Characterizing The Dynamics Of Acute Suicidal Affective Disturbance
Principal Investigator: 

April Smith

Organization: 
Miami University

This project examines symptoms of acute suicidal affective disturbance (ASAD) among at-risk Service members. In so doing, we will identify at both the group and individual levels how ASAD symptoms maintain and exacerbate one another across time, thereby providing critical information about the most relevant treatment targets

Many studies have been dedicated to unveiling suicide risk factors, yet accurate suicide prediction is no better than chance.  To advance prediction, methodologies must shift from studying single risk factors in isolation and over multi-year intervals to assessing multiple risk factors simultaneously over very short prediction windows.  Several disparate symptoms are often present in the hours or days preceding suicidal behavior.  These include drastic increases in suicidal intent, alienation from self or others, hopelessness about alienation, and over arousal.  Joiner and colleagues propose that this cluster, termed acute suicidal affective disturbance (ASAD), should be studied as a suicide disorder, rendering ASAD research a novel endeavor that addresses methodological gaps in suicidology.

Network analysis is an innovative methodology to study ASAD. Network analysis identifies how mental disorder symptoms maintain and exacerbate one another over time. The symptoms that have the greatest influence on other symptoms (i.e., central symptoms) are key intervention targets - treating central symptoms decreases input to other symptoms, thereby reducing psychopathology.
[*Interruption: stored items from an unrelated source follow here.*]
(** The seed of the random numbers is the time, whether or not a seed was given: the option -rs has
    no effect, where the comment on the call says that the call has none when -rs was given. *)
Theorem seed_option_overridden cfg now argv s rest s' :
  parse_options cfg now argv s = Ok (Some rest, s') -> generator s' = random_init (u32 now).
Proof.
  unfold parse_options. intros H. apply bind_inv in H as (r & s1 & _ & H). destruct r; [|done]. cbn in H. by injection H as _ <-.
Qed.

(** The loop over the actions ends: every round uses up an argument. *)
Theorem actions_end {S} cfg (invoke : action -> list (list Z) -> K S unit) :
  (forall f a s, invoke f a s <> NoFuel) -> forall fuel argv s, (length argv <= fuel)%nat -> run_actions cfg invoke fuel argv s <> NoFuel.
Proof.
  intros Hi. induction fuel as [|fuel IH]; intros [|name argv] s Hf; simpl in Hf; try lia; [done..|]. cbn [run_actions].
  destruct (find_action _ _) as [[argc f]|] eqn:Ef; [|done]. destruct (_ <? _); [done|]. unfold mbind, K_bind.
  destruct (invoke _ _ s) as [[u s']| |] eqn:E; [|done|by apply Hi in E].
  assert (1 <= argc) by (unfold actions in Ef; destruct (FILESYS cfg); cbn in Ef; repeat case_bool_decide; simplify_eq; lia).
  apply IH. rewrite length_drop. cbn [length]. lia.
Qed.

(** ** Properties of the choice of devices *)

Definition with_role (role : Z) (id : nat) (ds : devices) : devices := mkDevices (all_blocks ds) (zset (block_by_role ds) role (Some id)).

Lemma locate_loop_ok role ds : forall n i, (i + n = length (all_blocks ds))%nat ->
  locate_loop n role (list_elem_to_block ds i) ds =
  Ok ((fun p => i + p.1)%nat <$> list_find (fun b => b_type b = role) (drop i (all_blocks ds)), ds).
Proof.
  induction n as [|n IH]; intros i H.
  - unfold list_elem_to_block. rewrite (proj2 (Nat.ltb_ge _ _)) by lia. rewrite drop_ge by lia. done.
  - unfold list_elem_to_block. rewrite (proj2 (Nat.ltb_lt _ _)) by lia. destruct (lookup_lt_is_Some_2 (all_blocks ds) i) as [b Hb]; [lia|].
    rewrite (drop_S _ b) by done. cbn [locate_loop list_find]. unfold block_type, get_block.
    erewrite bind_ok by (rewrite bind_assoc; erewrite bind_ok by reflexivity; rewrite Hb; reflexivity). destruct (decide (b_type b = role)) as [e|ne].
    + rewrite (proj2 (Z.eqb_eq _ _) e). cbn. by rewrite Nat.add_0_r.
    + rewrite (proj2 (Z.eqb_neq _ _) ne). unfold block_next. erewrite bind_ok by reflexivity. rewrite IH by lia.
      destruct (list_find _ _) as [[j c]|]; cbn; [|done]. by rewrite Nat.add_succ_r.
Qed.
The current study will use between-subjects and intra-individual network analysis to identify central ASAD symptoms within a military sample.
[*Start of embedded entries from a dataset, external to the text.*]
(* ===== verification/BootAw.v ===== *)
(** From the command line to the runs of the simulator: the arguments that the pintos script stores
    reach run_automated_warehouse, which sets up the robots, whose runs are safe. *)

From stdpp Require Import strings.
From S2P Require Import Prelude KMonad Warehouse AwPath AwMessage AwCentral AwSim AwRuns CString Arith Stdio StdioOk AwStart Palloc Boot.

(** The arguments of a run of the simulator, after options. *)
Definition run_args (os : list boot_option) (num : list Z) (ts : list (Z * Z)) : list (list Z) :=
  (option_text <$> os) ++ call_text (mkCall run_automated_warehouse [num; join (task_text <$> ts)]).

Lemma task_argument ts : Forall is_task ts -> argument (join (task_text <$> ts)).
Proof.
  intros H. induction H as [|t ts Ht H IH]; [constructor|]. destruct Ht as (H1 & H2 & _).
  assert (Forall (fun c => character c) (task_text t)) by (repeat constructor; simpl; lia).
  cbn [fmap list_fmap join]. destruct (task_text <$> ts) eqn:E; [done|]. rewrite Forall_app, Forall_cons. split; [done|]. split; [lia|]. exact IH.
Qed.
Lemma tasks_length (ts : list (Z * Z)) : (3 * length ts <= length (join (task_text <$> ts)) + 1)%nat.
Proof.
  induction ts as [|t ts IH]; [simpl; lia|]. cbn [fmap list_fmap join]. destruct ts as [|t' ts]; [simpl; lia|].
  cbn [fmap list_fmap] in *. rewrite length_app. cbn [length] in *. change (length (task_text t)) with 2%nat. lia.
Qed.

Section Start.
Variables (os : list boot_option) (num : list Z) (ts : list (Z * Z)) (bytes : list Z) (m m' : ram_t).
Hypothesis Ht : Forall is_task ts.
Hypothesis Hd : decimal (len ts) num.
Hypothesis Hb : make_kernel_command_line (run_args os num ts) = Some bytes.
Hypothesis Hos : Forall (fun o => argument (option_text o)) os.
Hypothesis Hm : holds m (PHYS_BASE + LOADER_ARG_CNT) bytes.
(** [parse_options] changes memory only where the options are ([strtok_option]). *)
Hypothesis Hm' : forall x, x < args_base \/ args_base + len (joined (option_text <$> os)) <= x -> m' x = m x.

Lemma run_args_ok : Forall (fun a => argument a) (run_args os num ts).
Proof.
  unfold run_args. apply Forall_app. split; [by apply Forall_fmap|]. repeat constructor; [by destruct (decimal_chars _ _ Hd)|by apply task_argument].
Qed.
(** The addresses of the two arguments of the simulator. *)
Definition name_addr : Z := args_base + len (joined (option_text <$> os)).
Definition num_addr : Z := name_addr + 20.
Definition tasks_addr : Z := num_addr + len num + 1.
Lemma run_addresses : addresses args_base (run_args os num ts) = addresses args_base (option_text <$> os) ++ [name_addr; num_addr; tasks_addr].
Proof.
  unfold run_args. rewrite addresses_app. f_equal. cbn [call_text c_action c_args addresses]. change (Z.of_nat (length (action_name run_automated_warehouse))) with 19.
  fold name_addr. replace (name_addr + 19 + 1) with num_addr by (unfold num_addr; lia). done.
Qed.
Lemma joined_run : len (joined (run_args os num ts)) = len (joined (option_text <$> os)) + 20 + len num + 1 + len (join (task_text <$> ts)) + 1.
Proof.
  unfold run_args, joined. rewrite fmap_app, concat_app, length_app. cbn [fmap list_fmap call_text c_action c_args action_name concat]. rewrite !length_app. simpl length. lia.
Qed.
Lemma arguments_left : cstr m' num_addr num /\ cstr m' tasks_addr (join (task_text <$> ts)) /\ (length (join (task_text <$> ts)) <= 128)%nat /\ tasks_addr < args_base + 128.
Proof.
  pose proof (command_line_fits _ _ Hb) as HL. rewrite joined_run in HL. pose proof (arguments_loaded _ _ _ Hb Hm run_args_ok) as F. rewrite run_addresses in F. unfold run_args in F.
  apply Forall2_app_inv in F as [_ F]; [|by rewrite addresses_length]. cbn [call_text c_action c_args] in F.
  apply Forall2_cons in F as [_ F]. apply Forall2_cons in F as [F1 F]. apply Forall2_cons in F as [F2 _].
  unfold tasks_addr, num_addr, name_addr in *. split; [apply (cstr_agree m); [|done]; intros x Hx; apply Hm'; lia|].
  split; [apply (cstr_agree m); [|done]; intros x Hx; apply Hm'; lia|]. lia.
Qed.
End Start.

(** C4: From the command line to safe runs: when the pintos script is given options, a number, and as
    many tasks, and accepts them, the kernel reads them back, and the simulator creates exactly the
    robots of these tasks; and in every state that their threads and the central control thread can
    reach, running in any order from one blocking call to the next, no two robots collide and every
    robot is well placed, unless the central control thread has, before its first move, used up the
    100 polls of its waiting loop while some robot thread has not run once. *)
Theorem command_line_to_safe_runs os num ts bytes m m' fuel task_copy colon junk :
  Forall is_task ts -> decimal (len ts) num -> make_kernel_command_line (run_args os num ts) = Some bytes ->
  Forall (fun o => argument (option_text o)) os -> len os <= 61 -> holds m (PHYS_BASE + LOADER_ARG_CNT) bytes ->
  (forall x, x < args_base \/ args_base + len (joined (option_text <$> os)) <= x -> m' x = m x) ->
  (256 < fuel)%nat -> 0 < task_copy -> 0 < colon -> cstr m' colon [58] -> apart colon 1 task_copy 255 ->
  task_copy + 256 <= args_base \/ args_base + 384 <= task_copy -> length (junk (len ts)) = length ts ->
  exists argv out argv1 argv2 rs m'',
    read_command_line fuel m = Ok ((argv, out), m) /\ drop (length os + 1) argv = [argv1; argv2] /\
    setup_robots fuel task_copy colon argv1 argv2 junk m' = Ok ((len ts, rs), m'') /\
    Forall2 (fun t rb => exists name, rb = set_name (task_robot t) name) ts rs /\
    forall s, rtc aw_step (aw_init rs) s ->
      gave_up_before rs s \/ (collision_free (robots s) /\ Forall well_placed (robots s)).
Proof.
  intros Ht Hd Hb Hos Hn Hm Hm' Hf Htc Hc Ac Hap Hov Hj. destruct (arguments_left os num ts bytes m m' Ht Hd Hb Hos Hm Hm') as (A1 & A2 & L & Ha).
  pose proof (run_args_ok os num ts Ht Hd Hos) as Hargs.
  assert (B : 0 < args_base) by done. assert (B1 : args_base <= tasks_addr os num) by (unfold tasks_addr, num_addr, name_addr; lia).
  destruct (setup_creates_robots fuel task_copy colon (num_addr os) (tasks_addr os num) junk ts num m') as (rs & m'' & E & Hl & Hfr & Hk); try done.
  { unfold num_addr, name_addr. lia. }
  { lia. }
  { pose proof (tasks_length ts). lia. }
  { lia. }
  eexists (addresses args_base (run_args os num ts)), _, (num_addr os), (tasks_addr os num), rs, m''.
  split; [apply (read_ok m _ bytes Hb Hm ARGV_LEN fuel Hargs); [|lia]|].
  { unfold run_args. rewrite length_app, length_fmap. cbn [call_text c_action c_args length]. change ARGV_LEN with 65. lia. }
  split.
  { rewrite run_addresses, drop_app_ge by (rewrite addresses_length, length_fmap; lia). rewrite addresses_length, length_fmap. by replace (length os + 1 - length os)%nat with 1%nat by lia. }
  split; [done|]. split.
  - apply Forall2_same_length_lookup_2; [done|]. intros k t rb Hkt Hkr. destruct (Hk k t Hkt) as (out & _ & E'). rewrite Hkr in E'. injection E' as ->. eauto.
  - intros s Hr. destruct (on_time_reachable rs s) as [|(I & _)]; [by apply fresh_all_well_placed|done..|by left|right].
    split; [apply I|]. pose proof (ai_robots s I) as R. by apply Forall_and in R as [R _].
Qed.

Definition ex_run_bytes : list Z := default [] (make_kernel_command_line (run_args [Quit] (str "2") [(2, 65); (4, 67)])).
Definition ex_run_ram : ram_t := fun x => if x =? 500 then 58 else ram_of (PHYS_BASE + LOADER_ARG_CNT) ex_run_bytes x.
Lemma command_line_to_safe_runs_witness :
  exists argv out argv1 argv2 rs m'',
    read_command_line 300 ex_run_ram = Ok ((argv, out), ex_run_ram) /\ drop 2 argv = [argv1; argv2] /\
    setup_robots 300 2000 500 argv1 argv2 (fun n => replicate (Z.to_nat n) (task_robot (0, 0))) ex_run_ram = Ok ((2, rs), m'') /\
    Forall2 (fun t rb => exists name, rb = set_name (task_robot t) name) [(2, 65); (4, 67)] rs /\
    forall s, rtc aw_step (aw_init rs) s ->
      gave_up_before rs s \/ (collision_free (robots s) /\ Forall well_placed (robots s)).
Proof.
  apply (command_line_to_safe_runs [Quit] (str "2") [(2, 65); (4, 67)] ex_run_bytes ex_run_ram ex_run_ram 300 2000 500).
  - repeat constructor; discriminate.
  - exists [50]. split; [reflexivity|]. split; [reflexivity|]. split; [repeat constructor|simpl; lia].
  - reflexivity.
  - repeat constructor.
  - simpl. lia.
  - vm_compute. repeat split.
  - reflexivity.
  - lia.
  - lia.
  - lia.
  - split; [vm_compute; tauto|repeat constructor].
  - unfold apart. lia.
  - left. vm_compute. discriminate.
  - reflexivity.
Defined.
The purpose of this research study is to learn about the specific experiences and symptoms that precede and maintain suicidal thoughts and suicidal behavior in the short term (i.e., over the course of days and weeks).  
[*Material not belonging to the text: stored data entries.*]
(** * A shallow embedding of the CPPN-NEAT genome (cppn.py, graph_util.py)

    The genome of [cppn.py] is embedded as a record of Rocq values, its
    methods as functions over an explicit state.  Numbers that the source
    holds in torch tensors are exact rationals ([Q]); results that the
    source computes in floating point are compared with [==].

    Python dictionaries keep their insertion order.  [node_genome] maps a
    node id to the node holding that id and [connection_genome] maps a key
    [(from, to)] to the connection holding that key (every insertion in the
    source is [d[gene.key] = gene]), so both are embedded as the list of
    their values in insertion order, looked up by the gene's own key. *)

From Stdlib Require Import String List ZArith QArith Qabs Bool Lia Arith.
From Stdlib Require Import Permutation Sorted FinFun Lqa.
Import ListNotations.

Open Scope Z_scope.

(** ** Exceptions and the state monad of the methods *)

Inductive exn : Type :=
| KeyError
| ValueError
| IndexError
| TypeError
| AssertionError
| RuntimeError.

Inductive result (A : Type) : Type :=
| Ok (a : A)
| Raise (e : exn).

Arguments Ok {A} a.
Arguments Raise {A} e.

(** A Python method mutates its object in place: what it has written stays
    written when it raises.  [M S A] therefore returns the state in both
    cases. *)
Definition M (S A : Type) : Type := S -> result A * S.

Definition ret {S A : Type} (a : A) : M S A := fun s => (Ok a, s).

Definition raise {S A : Type} (e : exn) : M S A := fun s => (Raise e, s).

Definition bind {S A B : Type} (m : M S A) (k : A -> M S B) : M S B :=
  fun s =>
    match m s with
    | (Ok a, s') => k a s'
    | (Raise e, s') => (Raise e, s')
    end.

Definition get {S : Type} : M S S := fun s => (Ok s, s).

Definition put {S : Type} (s : S) : M S unit := fun _ => (Ok tt, s).

Definition modify {S : Type} (f : S -> S) : M S unit := fun s => (Ok tt, f s).

Declare Scope monad_scope.
Delimit Scope monad_scope with monad.

Notation "x <- c1 ;; c2" := (bind c1 (fun x => c2))
  (at level 100, c1 at next level, right associativity) : monad_scope.
Notation "c1 ;;; c2" := (bind c1 (fun _ => c2))
  (at level 100, right associativity) : monad_scope.

(** ** Data model *)

Inductive NodeType : Type :=
| INPUT
| OUTPUT
| HIDDEN.

Definition NodeType_eqb (a b : NodeType) : bool :=
  match a, b with
  | INPUT, INPUT | OUTPUT, OUTPUT | HIDDEN, HIDDEN => true
  | _, _ => false
  end.

(** An activation is a named function applied to every element of a
    tensor. *)
Record Activation : Type := mkActivation {
  fn_name : string;
  fn : Q -> Q
}.

(** Modelled from the spec: the activation catalogue is not part of the
    sources; [identity] and [linear] return their argument. *)
Definition identity : Activation := mkActivation "identity" (fun x => x).
Definition linear : Activation := mkActivation "linear" (fun x => x).

(** A tensor held by a node during evaluation: one number in the serial
    path, a [res_h] x [res_w] array in the parallel path. *)
Inductive tensor : Type :=
| Scalar (q : Q)
| Grid (g : list (list Q)).

Record Node : Type := mkNode {
  activation : Activation;
  id : Z;
  type : NodeType;
  layer : Z;
  sum_inputs : option tensor;
  outputs : option tensor
}.

Record Connection : Type := mkConnection {
  key_ : Z * Z;
  weight : Q;
  enabled : bool;
  is_recurrent : bool
}.

Definition key_eqb (k1 k2 : Z * Z) : bool :=
  (fst k1 =? fst k2) && (snd k1 =? snd k2).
The study will: 1) Determine if individual differences exist in intra-individual temporal and contemporaneous networks; 2) Identify central ASAD symptoms at a group level through the estimation of between-subjects, temporal, and contemporaneous networks; and, 3) Determine whether receiving individualized network information improves outcomes at 1-month and 3-month follow-up.

Results of Smith’s project will identify central ASAD symptoms among the overall sample and among individual participants. Identifying central symptoms guides clinical decision making both in general and when working with individual patients.  That is, considering ASAD central symptoms to be primary treatment targets has potential to disrupt the entire symptom network. In ASAD, a disrupted symptom network may translate to reduced suicidal thoughts and the prevention of suicidal behavior.